Of the material below, the lines to be retyped are those from the line containing "(** Number of" through the line containing "((65 <=? nat_of_ascii", inclusive; reproduce them exactly.
=== Begin Enclosure ===
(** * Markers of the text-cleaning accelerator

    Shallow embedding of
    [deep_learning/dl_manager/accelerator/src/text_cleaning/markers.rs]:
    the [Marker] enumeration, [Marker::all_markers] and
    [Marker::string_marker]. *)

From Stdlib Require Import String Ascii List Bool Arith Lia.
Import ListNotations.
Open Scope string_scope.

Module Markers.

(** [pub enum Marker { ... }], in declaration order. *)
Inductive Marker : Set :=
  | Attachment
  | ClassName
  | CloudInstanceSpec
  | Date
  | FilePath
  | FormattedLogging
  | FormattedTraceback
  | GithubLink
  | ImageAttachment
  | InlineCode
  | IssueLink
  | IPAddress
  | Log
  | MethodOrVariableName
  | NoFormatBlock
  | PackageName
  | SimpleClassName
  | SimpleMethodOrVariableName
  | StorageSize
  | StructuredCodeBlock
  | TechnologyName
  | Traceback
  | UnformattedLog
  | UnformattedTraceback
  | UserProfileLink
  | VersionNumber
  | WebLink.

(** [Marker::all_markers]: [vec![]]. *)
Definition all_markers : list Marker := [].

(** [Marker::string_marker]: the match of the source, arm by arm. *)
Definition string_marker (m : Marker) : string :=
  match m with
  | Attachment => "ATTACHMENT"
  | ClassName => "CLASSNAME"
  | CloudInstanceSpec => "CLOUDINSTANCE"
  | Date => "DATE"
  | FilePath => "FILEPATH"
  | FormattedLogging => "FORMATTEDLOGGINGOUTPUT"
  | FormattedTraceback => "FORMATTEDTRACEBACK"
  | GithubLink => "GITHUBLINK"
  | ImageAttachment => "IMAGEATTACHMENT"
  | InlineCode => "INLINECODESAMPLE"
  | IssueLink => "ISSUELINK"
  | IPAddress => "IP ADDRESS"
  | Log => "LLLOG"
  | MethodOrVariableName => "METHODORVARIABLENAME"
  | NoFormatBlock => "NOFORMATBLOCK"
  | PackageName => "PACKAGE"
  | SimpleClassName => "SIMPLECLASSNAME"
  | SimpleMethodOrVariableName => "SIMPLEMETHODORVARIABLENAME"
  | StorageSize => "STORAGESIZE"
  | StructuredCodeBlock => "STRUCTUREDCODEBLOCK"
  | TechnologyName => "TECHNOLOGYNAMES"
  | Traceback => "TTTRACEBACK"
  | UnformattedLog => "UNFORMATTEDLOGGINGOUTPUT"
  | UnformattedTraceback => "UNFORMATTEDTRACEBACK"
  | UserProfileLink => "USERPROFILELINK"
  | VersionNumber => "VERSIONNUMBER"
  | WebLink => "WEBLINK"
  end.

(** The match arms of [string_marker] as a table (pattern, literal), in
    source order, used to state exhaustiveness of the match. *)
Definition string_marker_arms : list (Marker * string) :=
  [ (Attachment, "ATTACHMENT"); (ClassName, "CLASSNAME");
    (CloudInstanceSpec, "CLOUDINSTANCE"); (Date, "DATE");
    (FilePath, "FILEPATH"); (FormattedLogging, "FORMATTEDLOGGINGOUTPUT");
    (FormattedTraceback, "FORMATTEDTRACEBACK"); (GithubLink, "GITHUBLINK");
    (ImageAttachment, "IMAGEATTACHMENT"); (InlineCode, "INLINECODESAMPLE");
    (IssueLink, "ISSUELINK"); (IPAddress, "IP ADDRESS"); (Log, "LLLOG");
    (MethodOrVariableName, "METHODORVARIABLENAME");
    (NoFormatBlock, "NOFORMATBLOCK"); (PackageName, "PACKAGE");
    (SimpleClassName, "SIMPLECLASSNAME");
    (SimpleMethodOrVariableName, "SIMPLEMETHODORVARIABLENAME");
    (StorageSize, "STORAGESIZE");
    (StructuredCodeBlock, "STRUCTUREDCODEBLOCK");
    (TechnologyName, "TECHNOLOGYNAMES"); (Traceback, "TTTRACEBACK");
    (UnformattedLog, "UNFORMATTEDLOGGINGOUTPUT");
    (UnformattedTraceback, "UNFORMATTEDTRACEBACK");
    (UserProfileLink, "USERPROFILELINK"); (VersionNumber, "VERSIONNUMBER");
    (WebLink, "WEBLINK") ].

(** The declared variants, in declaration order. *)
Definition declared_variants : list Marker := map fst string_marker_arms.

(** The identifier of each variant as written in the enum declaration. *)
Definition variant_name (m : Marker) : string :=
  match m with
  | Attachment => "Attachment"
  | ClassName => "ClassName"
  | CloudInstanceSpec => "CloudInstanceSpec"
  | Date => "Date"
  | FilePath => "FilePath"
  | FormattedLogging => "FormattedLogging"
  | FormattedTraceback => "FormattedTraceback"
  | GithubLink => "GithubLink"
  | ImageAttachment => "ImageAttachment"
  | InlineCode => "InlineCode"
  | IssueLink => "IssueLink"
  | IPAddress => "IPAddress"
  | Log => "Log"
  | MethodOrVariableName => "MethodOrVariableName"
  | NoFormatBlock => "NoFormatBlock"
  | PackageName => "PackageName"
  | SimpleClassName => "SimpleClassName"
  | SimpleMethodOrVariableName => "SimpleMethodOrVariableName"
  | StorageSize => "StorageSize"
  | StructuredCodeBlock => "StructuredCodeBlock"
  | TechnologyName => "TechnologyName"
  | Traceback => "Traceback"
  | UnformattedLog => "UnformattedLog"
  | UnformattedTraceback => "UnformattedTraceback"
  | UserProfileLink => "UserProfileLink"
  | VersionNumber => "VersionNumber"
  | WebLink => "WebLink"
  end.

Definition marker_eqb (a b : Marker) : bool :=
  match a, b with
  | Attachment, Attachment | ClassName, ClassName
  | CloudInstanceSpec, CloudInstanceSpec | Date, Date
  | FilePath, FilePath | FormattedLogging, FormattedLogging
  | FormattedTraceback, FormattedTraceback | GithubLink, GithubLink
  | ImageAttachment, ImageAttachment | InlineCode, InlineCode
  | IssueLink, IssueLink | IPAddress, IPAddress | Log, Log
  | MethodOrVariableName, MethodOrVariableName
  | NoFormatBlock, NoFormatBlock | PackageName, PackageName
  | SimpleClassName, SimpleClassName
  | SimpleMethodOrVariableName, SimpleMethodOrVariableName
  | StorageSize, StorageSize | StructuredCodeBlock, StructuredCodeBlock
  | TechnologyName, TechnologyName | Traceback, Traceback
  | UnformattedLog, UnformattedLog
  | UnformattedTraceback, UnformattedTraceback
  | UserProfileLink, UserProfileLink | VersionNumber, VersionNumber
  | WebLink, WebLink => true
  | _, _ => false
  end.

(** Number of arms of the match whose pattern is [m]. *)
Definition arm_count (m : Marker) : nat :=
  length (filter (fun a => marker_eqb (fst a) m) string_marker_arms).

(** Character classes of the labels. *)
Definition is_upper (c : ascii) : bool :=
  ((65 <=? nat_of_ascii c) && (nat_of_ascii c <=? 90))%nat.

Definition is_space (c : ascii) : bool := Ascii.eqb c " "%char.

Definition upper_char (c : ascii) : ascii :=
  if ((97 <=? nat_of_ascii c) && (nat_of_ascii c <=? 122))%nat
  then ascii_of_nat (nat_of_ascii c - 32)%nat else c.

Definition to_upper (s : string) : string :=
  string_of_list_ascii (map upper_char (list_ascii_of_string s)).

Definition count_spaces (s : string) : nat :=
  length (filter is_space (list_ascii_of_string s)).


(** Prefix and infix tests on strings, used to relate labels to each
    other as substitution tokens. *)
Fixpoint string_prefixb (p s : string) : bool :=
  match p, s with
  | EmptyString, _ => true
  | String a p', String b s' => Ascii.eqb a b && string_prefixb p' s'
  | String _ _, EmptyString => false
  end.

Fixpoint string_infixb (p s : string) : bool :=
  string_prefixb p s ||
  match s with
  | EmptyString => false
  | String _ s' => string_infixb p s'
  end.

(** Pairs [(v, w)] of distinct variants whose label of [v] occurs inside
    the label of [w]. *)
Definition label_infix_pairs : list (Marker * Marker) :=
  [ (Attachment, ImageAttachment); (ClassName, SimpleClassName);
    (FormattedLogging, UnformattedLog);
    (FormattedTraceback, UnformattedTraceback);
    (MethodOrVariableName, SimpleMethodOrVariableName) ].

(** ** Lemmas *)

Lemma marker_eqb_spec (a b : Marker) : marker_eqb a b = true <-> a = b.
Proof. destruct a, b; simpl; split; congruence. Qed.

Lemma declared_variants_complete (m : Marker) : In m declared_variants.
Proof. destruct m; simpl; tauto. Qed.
=== End Enclosure ===
(PROBLEM SOLUTION):
(** Number of arms of the match whose pattern is [m]. *)
Definition arm_count (m : Marker) : nat :=
  length (filter (fun a => marker_eqb (fst a) m) string_marker_arms).

(** Character classes of the labels. *)
Definition is_upper (c : ascii) : bool :=
  ((65 <=? nat_of_ascii c) && (nat_of_ascii c <=? 90))%nat.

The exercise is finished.